DESCRIPTION OF THE TASK: Can you return the records below exactly as they stand, but only from the first line through the one with "intros _. exact HE."?

### MATERIAL PROVIDED

(** A session around a body: only the files of the host and what the body says of
    its result can be known of it. *)
Lemma wp_proto_session {A} (body : KeyHandle -> M TpmContext A) (Q : A -> World -> Prop) (E C : World -> Prop) w :
  (forall a w1 w2, untouched w1 w2 -> Q a w1 -> Q a w2) -> (forall w1 w2, untouched w1 w2 -> E w1 -> E w2) ->
  (forall a w1, Q a w1 -> E w1) -> (forall w1, E w1 -> C w1) -> E w ->
  (forall h c w', E w' -> wp (body h) (fun a _ => Q a) (fun _ _ => E) C c w') ->
  wp (proto_session body) (fun a _ => Q a) (fun _ _ => E) C tt w.
Proof using TL.
  intros HQ HE HQE HEC Hw Hb. unfold proto_session, in_opened, proto_with_parent. apply wp_bind.
  eapply wp_mono; [apply calm_proto_open_context|cbn beta..]; [|intros _ [] w1 H1; by eapply HE|intros w1 H1; by eapply HEC, HE].
  intros c [] w1 H1. apply wp_bind, wp_with_local, wp_bind.
  eapply wp_mono; [apply calm_proto_create_parent|cbn beta..].
  - intros h c2 w2 H2. eapply wp_mono; [eapply (wp_with_flush h (body h) Q (fun _ => E) C)|cbn beta..].
    + exact HQ.
    + intros _. exact HE.
    + intros a w3 w4 H3 Ha. apply HEC. eapply HE; [exact H3|by eapply HQE].
    + intros _ w3 w4 H3 He. apply HEC. by eapply HE.
    + apply Hb. eapply HE; [exact H2|by eapply HE].
    + intros a c3 w3 H3. by apply wp_ret.
    + intros e c3 w3 H3. by apply wp_throw.
    + done.
  - intros e c2 w2 H2. apply wp_throw. eapply HE; [exact H2|by eapply HE].
  - intros w2 H2. apply HEC. eapply HE; [exact H2|by eapply HE].
Qed.

Lemma proto_template_ecc public :
  proto_signing_template = Ok public ->
  exists point, public_ecc public = Some (mkAttributes true true true true false false true false, point).
Proof using TL.
  unfold proto_signing_template, from_tss. intros H. res_inv H.
  match goal with H : build_attributes _ = Ok _ |- _ => apply built_attributes in H as -> end.
  by apply built_ecc in H.
Qed.

(** The registry file at [path] holds this key. *)
Definition stored_key (path : Path) (private : bytes) (public : TpmPublic) (w : World) : Prop :=
  exists b registry public_bytes, file_at w path = Some b /\ registry_from_slice b = Ok registry /\ rg_version registry = 1 /\
    rg_private_hex registry = encode_hex private /\ rg_public_hex registry = encode_hex public_bytes /\
    public_unmarshall public_bytes = Ok public.

(** A signing key that needs its authorization value, of which [pin] is one. *)
Definition gated_key (private : bytes) (public : TpmPublic) (pin : string) : Prop :=
  exists attributes point, public_ecc public = Some (attributes, point) /\ user_with_auth attributes = true /\
    sign_encrypt attributes = true /\ buffer_fits PrivateBuffer private = true /\
    accepts private public (list_byte_of_string pin).

Lemma wp_proto_enroll path pin w :
  wp (proto_enroll path pin)
     (fun _ _ w' => agree_off (eq path) w w' /\ exists private public, stored_key path private public w' /\ gated_key private public pin)
     (fun _ _ w' => agree_off (eq path) w w') (agree_off (eq path) w) tt w.
Proof using TL RL.
  apply (wp_proto_session _ (fun _ w' => agree_off (eq path) w w' /\ exists private public,
    stored_key path private public w' /\ gated_key private public pin) (agree_off (eq path) w)); try done.
  - intros _ w1 w2 Hu (Ha & private & public & (b & r & pb & Hf & Hrest) & Hg).
    split; [eapply agree_off_trans; [exact Ha|by apply untouched_frame]|]. exists private, public. split; [|done].
    exists b, r, pb. split; [|done]. unfold file_at in *. by rewrite (proj1 Hu).
  - intros w1 w2 Hu Ha. eapply agree_off_trans; [exact Ha|by apply untouched_frame].
  - by intros _ w1 [].
  - intros parent c w0 H0.
    assert (Hstep : forall w', untouched w0 w' -> agree_off (eq path) w w').
    { intros w' Hu. eapply agree_off_trans; [exact H0|by apply untouched_frame]. }
    unfold proto_enroll_under, proto_buffer, tpm_buffer.
    apply wp_bind, wp_lift. destruct (buffer_fits AuthBuffer _); [|done].
    apply wp_bind, wp_lift. destruct proto_signing_template as [template|] eqn:Hpub; [|done].
    apply proto_template_ecc in Hpub as (point0 & Hecc0).
    apply wp_bind. eapply wp_tss; [apply create_call| |by intros; apply Hstep|done].
    intros [private public] c1 w1 H1 Hcreated. destruct (Hcreated _ _ eq_refl) as (Hfits & _ & Hacc & Hpoint).
    destruct (Hpoint _ _ Hecc0) as (point & Hecc).
    apply wp_bind, wp_lift. unfold proto_public_key_point. rewrite Hecc. destruct point as [x y].
    apply wp_bind, wp_lift. destruct (public_marshall public) as [public_bytes|] eqn:Hm; cbn [from_tss map_err]; [|by apply Hstep].
    apply wp_bind, wp_lift. destruct (registry_to_vec_pretty _) as [b|] eqn:Hb; [|by apply Hstep].
    apply wp_io, wp_fs_write.
    + intros w2 H2 Hf. split; [eapply agree_off_trans; [by apply Hstep|done]|]. exists private, public. split.
      * eexists b, _, public_bytes. split_and!; [done|by apply registry_from_pretty|done..|by apply unmarshall_marshall].
      * eexists _, _. by split_and!; [done..|apply Hacc].
    + intros e w2 H2. eapply agree_off_trans; [by apply Hstep|done].
    + intros w2 H2. eapply agree_off_trans; [by apply Hstep|done].
Qed.

Lemma wp_proto_sign_with pin payload key private public attributes point c w :
  names c key = Some (private, public) -> public_ecc public = Some (attributes, point) -> user_with_auth attributes = true ->
  wp (proto_sign_with pin payload key)
     (fun _ _ w' => untouched w w' /\ accepts private public (list_byte_of_string pin)) (fun _ _ w' => untouched w w') (untouched w) c w.
Proof using TL.
  intros Hn Hecc Hauth. unfold proto_sign_with, proto_buffer, tpm_buffer.
  apply wp_bind, wp_lift. destruct (buffer_fits AuthBuffer _); [|done].
  apply wp_bind. eapply wp_tss; [apply set_auth_call| |done|done].
  intros [] c1 w1 H1 Hset. destruct (Hset eq_refl) as [Hn1 Ha1].
  apply wp_bind, wp_lift. destruct (buffer_fits DigestBuffer _); [|done].
  apply wp_bind, wp_lift. destruct hashcheck_ticket as [[]|]; cbn [from_tss map_err]; [|done].
  apply wp_bind. eapply wp_tss; [apply sign_call| | |].
  - intros s c2 w2 H2 Hs. rewrite Hn in Hn1. destruct (Hs _ _ _ _ _ eq_refl Hn1 Hecc Hauth) as (a & Ha & Hacc).
    assert (Hu : untouched w w2) by (by eapply untouched_trans).
    assert (a = list_byte_of_string pin) as -> by congruence. apply wp_lift. by destruct s as [[]|].
  - intros e c2 w2 H2. by eapply untouched_trans.
  - intros w2 H2. by eapply untouched_trans.
Qed.

Lemma wp_proto_sign path pin payload private public attributes point w :
  stored_key path private public w -> public_ecc public = Some (attributes, point) ->
  wp (proto_sign path pin payload)
     (fun _ _ w' => untouched w w' /\ user_with_auth attributes = true /\ accepts private public (list_byte_of_string pin))
     (fun _ _ w' => untouched w w') (untouched w) tt w.
Proof using TL.
  intros (b & registry & public_bytes & Hf & Hr & Hv & Hpriv & Hpub & Hu) Hecc. unfold proto_sign, proto_load_registry.
  apply wp_bind, wp_bind, wp_fs_read; [|by rewrite Hf|done|done]. rewrite Hf. intros b' [= <-].
  apply wp_bind, wp_lift. rewrite Hr. apply wp_bind, wp_guard_not. rewrite Hv. cbn [N.eqb negb Pos.eqb]. apply wp_ret.
  apply (wp_proto_session _ (fun _ w' => untouched w w' /\ user_with_auth attributes = true /\
    accepts private public (list_byte_of_string pin)) (untouched w)); try done.
  - intros _ w1 w2 H2 [H1 Hrest]. split; [by eapply untouched_trans|done].
  - intros w1 w2 H2 H1. by eapply untouched_trans.
  - by intros _ w1 [].
  - intros parent c w1 H1. unfold proto_sign_under, proto_buffer, tpm_buffer. rewrite Hpriv, Hpub.
    apply wp_bind, wp_unhex_hex, wp_bind, wp_lift. destruct (buffer_fits PrivateBuffer _); [|done].
    apply wp_bind, wp_unhex_hex, wp_bind, wp_lift. rewrite Hu. cbn [from_tss map_err].
    apply wp_bind, wp_lift. unfold proto_requires_auth. rewrite Hecc. unfold guard_err, mbind, result_bind.
    destruct (user_with_auth attributes) eqn:Hauth; cbn [negb]; [|done]. destruct (sign_encrypt attributes); cbn [negb]; [|done].
    apply wp_bind. eapply wp_tss; [apply load_call| | |].
    + intros key c2 w2 H2 Hn. assert (H12 : untouched w w2) by (by eapply untouched_trans).
      apply (wp_with_flush key _ (fun _ w' => untouched w w' /\ true = true /\ accepts private public (list_byte_of_string pin))
        (fun _ => untouched w)).
      * intros _ w3 w4 H4 [H3 Hrest]. split; [by eapply untouched_trans|done].
      * intros _ w3 w4 H4 H3. by eapply untouched_trans.
      * intros _ w3 w4 H4 [H3 _]. by eapply untouched_trans.
      * intros _ w3 w4 H4 H3. by eapply untouched_trans.
      * eapply wp_mono; [eapply wp_proto_sign_with; [by apply Hn|exact Hecc|exact Hauth]|cbn beta..].
        -- intros s c3 w3 [H3 Hacc]. split; [by eapply untouched_trans|done].
        -- intros e c3 w3 H3. by eapply untouched_trans.
        -- intros w3 H3. by eapply untouched_trans.
    + intros e c2 w2 H2. by eapply untouched_trans.
    + intros w2 H2. by eapply untouched_trans.
Qed.
End Laws.

(** ** Properties *)

(** C33: The prototype answers its question: whatever the TPM answers and whichever
    step fails, enrolling with one PIN and signing with another never panics and
    changes only the registry file; and if a signature comes out, it was made with
    the enrolled key, a signing key that needs its authorization value, which both
    PINs unlock: a wrong PIN gives no signature. *)
Theorem prototype_contract `{T : Tss, PE : !ProtoEnv, TL : !TssLaws, EC : EcdsaP256, SH : Sha256, RJ : RegistryJson,
    RL : !RegistryJsonLaws} path pin pin' payload w :
  wp (_ ← proto_enroll path pin; proto_sign path pin' payload)
     (fun _ _ w' => agree_off (eq path) w w' /\ exists private public, stored_key path private public w' /\
        gated_key private public pin /\ gated_key private public pin')
     (fun _ _ w' => agree_off (eq path) w w') (agree_off (eq path) w) tt w.
Proof.
  apply wp_bind. eapply wp_mono; [apply wp_proto_enroll|cbn beta..]; [|done|done].
  intros [] [] w1 (H1 & private & public & Hkey & Hgate). pose proof Hgate as (attributes & point & Hecc & Hauth & Hsign & Hfits & _).
  eapply wp_mono; [by eapply wp_proto_sign|cbn beta..].
  - intros signature [] w2 (H2 & _ & Hacc). split; [eapply agree_off_trans; [exact H1|by apply untouched_frame]|].
    exists private, public. split_and!; [|done|by exists attributes, point].
    destruct Hkey as (b & r & pb & Hf & Hrest). exists b, r, pb. split; [|done]. unfold file_at in *. by rewrite (proj1 H2).
  - intros e [] w2 H2. eapply agree_off_trans; [exact H1|by apply untouched_frame].
  - intros w2 H2. eapply agree_off_trans; [exact H1|by apply untouched_frame].
Qed.

(** Every handle is flushed on the way out, also on the error paths, and no more
    than two are held: the simulator's three slots are enough. *)
Theorem prototype_handles_flushed (T : Tss) `{PE : @ProtoEnv (traced T), SH : Sha256, RJ : RegistryJson} path pin registry payload :
  balanced 2 (proto_with_parent (T := traced T) (proto_enroll_under (T := traced T) path pin)) /\
  balanced 2 (proto_with_parent (T := traced T) (proto_sign_under (T := traced T) registry pin payload)).
Proof.
  assert (Hcreate : acquires all_valid (proto_create_parent (T := traced T))).
  { unfold proto_create_parent. apply acquires_lift_bind. intros a. apply acquires_lift_bind. intros p.
    apply (acquires_call all_valid (@tpm_create_primary T p) (@from_tss T _)); [|done]. by intros r h ?%map_err_Ok. }
  assert (Hunhex : forall text, balanced 1 (proto_unhex text : M (TpmContext * list HandleEvent) bytes)).
  { intros text. unfold proto_unhex. apply balanced_bind; [apply balanced_guard|]. intros _.
    generalize (list_byte_of_string text). intros b. induction b as [b IH] using (induction_ltof1 _ (@length byte)); unfold ltof in IH.
    destruct b as [|x [|y rest]]; cbn [unhex_slots]; [apply balanced_ret..|]. balanced_tac. apply IH. cbn. lia. }
  split; (apply (balanced_with_flush T); [done|]); intros parent.
  - unfold proto_enroll_under. balanced_tac.
  - unfold proto_sign_under. do 5 (apply balanced_bind; [first [apply Hunhex|apply balanced_lift]|intros ?]).
    apply (balanced_with_flush T 0).
    + apply (acquires_call all_valid (@tpm_load T _ _ _) (@from_tss T _)); [|done]. by intros r h ?%map_err_Ok.
    + intros key. unfold proto_sign_with. balanced_tac.
Qed.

######

EXERCISE RESPONSE:
(** A session around a body: only the files of the host and what the body says of
    its result can be known of it. *)
Lemma wp_proto_session {A} (body : KeyHandle -> M TpmContext A) (Q : A -> World -> Prop) (E C : World -> Prop) w :
  (forall a w1 w2, untouched w1 w2 -> Q a w1 -> Q a w2) -> (forall w1 w2, untouched w1 w2 -> E w1 -> E w2) ->
  (forall a w1, Q a w1 -> E w1) -> (forall w1, E w1 -> C w1) -> E w ->
  (forall h c w', E w' -> wp (body h) (fun a _ => Q a) (fun _ _ => E) C c w') ->
  wp (proto_session body) (fun a _ => Q a) (fun _ _ => E) C tt w.
Proof using TL.
  intros HQ HE HQE HEC Hw Hb. unfold proto_session, in_opened, proto_with_parent. apply wp_bind.
  eapply wp_mono; [apply calm_proto_open_context|cbn beta..]; [|intros _ [] w1 H1; by eapply HE|intros w1 H1; by eapply HEC, HE].
  intros c [] w1 H1. apply wp_bind, wp_with_local, wp_bind.
  eapply wp_mono; [apply calm_proto_create_parent|cbn beta..].
  - intros h c2 w2 H2. eapply wp_mono; [eapply (wp_with_flush h (body h) Q (fun _ => E) C)|cbn beta..].
    + exact HQ.
    + intros _. exact HE.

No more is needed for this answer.